In autunno, quando le prime piogge iniziano a bagnare la terra ligure, è il momento ideale per preparare i pansotti, un primo piatto che incarna l’essenza della tradizione culinaria di questa regione. Questi ravioli ripieni, dal sapore rustico e avvolgente, sono farciti con un mix di borragine, bietole da coste ed erbette, ingredienti che crescono rigogliosi nei campi liguri. La loro consistenza morbida e il ripieno ricco di ricotta e grana, insaporito da una delicata nota di aglio e maggiorana, rendono i pansotti un piatto perfetto per i pranzi in famiglia o le cene tra amici. La preparazione richiede una certa maestria, ma il risultato finale ripaga ampiamente gli sforzi: la pasta fresca, stesa a mano, avvolge con cura un ripieno che esplode di freschezza e sapore. Le origini di questo piatto sono avvolte da leggende, alcune delle quali lo collegano addirittura a Goffredo di Buglione, che, secondo una tradizione popolare, lo avrebbe servito ai suoi crociati. In Liguria, i pansotti vengono spesso accompagnati da una salsa di noci, che aggiunge un ulteriore strato di gusto, ma non mancano varianti locali che propongono condimenti a base di burro e salvia o sughi di pomodoro. Questo piatto è perfetto per le occasioni speciali, come i pranzi della domenica o le festività, quando si desidera portare in tavola un assaggio di autenticità e tradizione. Prepararli insieme ai propri cari diventa così un momento di condivisione, dove il profumo delle erbe fresche e il calore della cucina ligure si fondono in un’esperienza culinaria unica.

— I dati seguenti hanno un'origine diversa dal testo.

Lemma task_stops_sound id w s t : sound w s t -> sound (task_stops id w) s t.
Proof.
  intros S. unfold task_stops. destruct (tasks w !! id) as [[f| |]|] eqn:Ht; try done.
  destruct (arcs w !! id) as [o|]; [|done]. destruct (cancel_requested o); [|done].
  by apply sound_finish_error with f.
Qed.

Lemma supervisor_posts_sound id w s t : sound w s t -> sound (supervisor_posts id w) s t.
Proof.
  intros S. unfold supervisor_posts. destruct (tasks w !! id) as [[f|r|]|] eqn:Ht; try done.
  pose proof S as (W & _). destruct (w_tasks w W id) as [o Ha]; [by rewrite Ht|].
  set (w' := set_task id TPosted (post id r w)).
  assert (Ea : arcs w' = <[id := mkOp (cancel_requested o) (Some r)]> (arcs w))
    by (unfold w', post, set_result, push; by rewrite Ha).
  assert (Er : reg w' = reg w /\ mem w' = mem w /\ tasks w' = <[id := TPosted]> (tasks w) /\
    queue w' = queue w ++ [(id, status_of r)]) by (unfold w', post, set_result, push; by rewrite Ha).
  destruct Er as (Er & Em & Et & Eq).
  assert (Ho : op_outcome w' id = op_outcome w id).
  { unfold op_outcome. by rewrite Et, Ea, !lookup_insert_eq, Ht. }
  assert (Hov : over w' id) by (unfold over; by rewrite Et, lookup_insert_eq).
  assert (Hnov : ~ over w id) by (unfold over; rewrite Ht; tauto).
  assert (Hq : id ∉ (queue w).*1).
  { intros ([id' st] & E & Hin)%list_elem_of_fmap. simpl in E. subst id'.
    by destruct (w_queue w W id st Hin) as (_ & ? & _). }
  apply (sound_at id w); [exact S| |].
  - constructor; try done.
    + intros id' Hne. by rewrite Et, Ea, !lookup_insert_ne.
    + intros _. rewrite Ea, lookup_insert_eq. by eexists.
    + by rewrite Ho.
    + right. by exists (status_of r).
    + intros st. rewrite Eq, elem_of_app, list_elem_of_singleton, Ea, lookup_insert_eq.
      intros [Hin|[= ->]]; [destruct Hq; apply list_elem_of_fmap; by exists (id, st)|].
      split; [exact Hov|]. by intros r' [= <-].
  - intros st [Hsl Hst]. split; [unfold slots in *; by rewrite Er|]. rewrite Ho.
    unfold op_outcome in *. rewrite Ht in *. unfold queued. rewrite Eq, fmap_app.
    destruct st as [k|k|k status v|]; [| |by destruct Hst..]; (split; [apply Hst|]; intros _; apply elem_of_app; right; by left).
Qed.

(** The last [Arc] of an operation goes with its supervisor. *)
Lemma sound_forget id w s t : sound w s t -> tasks w !! id = Some TPosted ->
  slots w !! id <> Some (SOp id) ->
  sound (set_arcs (delete id (arcs w)) (set_tasks (delete id (tasks w)) w)) s t.
Proof.
  intros S Ht Hsl. pose proof S as (W & _). apply (sound_at id w); [exact S| |by intros st [? _]].
  constructor; try done; cbn.
  - intros id' Hne. by rewrite !lookup_delete_ne.
  - apply (w_tasks w W). by rewrite Ht.
  - rewrite lookup_delete_eq. by intros [[? ?]|?].
  - intros v. unfold op_outcome. cbn. by rewrite !lookup_delete_eq.
  - by left.
  - intros st _. unfold over. cbn. by rewrite !lookup_delete_eq.
Qed.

* valori approssimati per porzione
"Preboggion" vuol dire, in termine dialettale, erbe da cuocere. Una leggenda strampalata, quanto infondata filologicamente, attribuisce invece il nome di questa povera minestra a goffredo di buglione che l'avrebbe distribuita come rancio ai suoi crociati. Tra gli ingredienti, le cuciniere (ratti e rossi) indicano le bietole, il cavolo nero (il cappuccio) e il prezzemolo come componenti fissi. Questa ipotesi va bene, almeno in parte, per le minestre. Invece, per i "pansotti" la tradizione del tigullio vuole le "sette erbe selvatiche" da cogliere la mattina sui cigli dei sentieri, sulle prode e lungo le fasce tra i muretti a secco. Ecco le erbe di cui siamo "quasi" sicuri: cicerbita, talegua, pimpinella, dente di cane, borragine. Con la bietola e il prezzemolo (evitare il cavolo) siamo a sette. E' difficile, però, trovare oggi le erbe più rare. Quindi occorrerà accontentarsi. Lessare le erbe in acqua salata (molto scarsa). Quindi tritarle finemente e passarle al tegame con un battuto di olio, aglio e un pizzico di maggiorana. Quando il preparato è tiepido, aggiungere le due uova e il formaggio, lavorando con un mestolo di legno sino a ottenere un impasto ben compatto. La pasta si prepara impastando 400 gr di farina bianca con poca acqua e un poco di vino bianco. I "pansotti" si possono preparare a triangolo equilatero oppure come grossi tortelli. Cuocerli in acqua salata, scolarli e condirli con la salsa di noci (vedi ricetta: "tocco de noxe").